- What this task involves
Exact copies are required of the lines from the line containing "(** ** Reading numbers *)" through the final line of the listing, both included, and of no other lines.

- Material for the task
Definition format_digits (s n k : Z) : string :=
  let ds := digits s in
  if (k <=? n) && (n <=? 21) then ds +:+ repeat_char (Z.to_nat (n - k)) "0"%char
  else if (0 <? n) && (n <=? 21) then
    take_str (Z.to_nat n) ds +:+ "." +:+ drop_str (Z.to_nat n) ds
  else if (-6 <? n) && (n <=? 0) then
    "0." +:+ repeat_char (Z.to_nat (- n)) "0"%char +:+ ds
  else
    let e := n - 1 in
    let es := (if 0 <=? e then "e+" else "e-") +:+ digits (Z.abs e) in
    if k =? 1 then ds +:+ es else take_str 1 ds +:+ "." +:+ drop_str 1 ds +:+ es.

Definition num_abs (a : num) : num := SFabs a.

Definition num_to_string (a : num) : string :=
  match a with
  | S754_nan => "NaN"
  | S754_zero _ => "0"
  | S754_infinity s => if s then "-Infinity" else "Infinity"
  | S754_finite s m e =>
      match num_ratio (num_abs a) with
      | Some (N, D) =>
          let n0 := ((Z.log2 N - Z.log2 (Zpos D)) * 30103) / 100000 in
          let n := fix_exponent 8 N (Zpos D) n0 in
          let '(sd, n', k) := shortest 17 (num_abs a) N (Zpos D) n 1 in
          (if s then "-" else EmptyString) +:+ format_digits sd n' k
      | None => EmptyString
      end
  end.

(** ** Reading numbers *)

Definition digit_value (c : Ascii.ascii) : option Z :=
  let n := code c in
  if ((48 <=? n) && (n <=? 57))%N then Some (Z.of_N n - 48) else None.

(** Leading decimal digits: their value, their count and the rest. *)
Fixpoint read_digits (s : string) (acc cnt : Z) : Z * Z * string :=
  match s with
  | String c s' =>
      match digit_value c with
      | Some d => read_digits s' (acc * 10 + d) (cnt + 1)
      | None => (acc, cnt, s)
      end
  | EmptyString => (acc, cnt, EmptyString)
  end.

- Solution for this problem
(** ** Reading numbers *)

Definition digit_value (c : Ascii.ascii) : option Z :=
  let n := code c in
  if ((48 <=? n) && (n <=? 57))%N then Some (Z.of_N n - 48) else None.

(** Leading decimal digits: their value, their count and the rest. *)
Fixpoint read_digits (s : string) (acc cnt : Z) : Z * Z * string :=
  match s with
  | String c s' =>
      match digit_value c with
      | Some d => read_digits s' (acc * 10 + d) (cnt + 1)
      | None => (acc, cnt, s)
      end
  | EmptyString => (acc, cnt, EmptyString)
  end.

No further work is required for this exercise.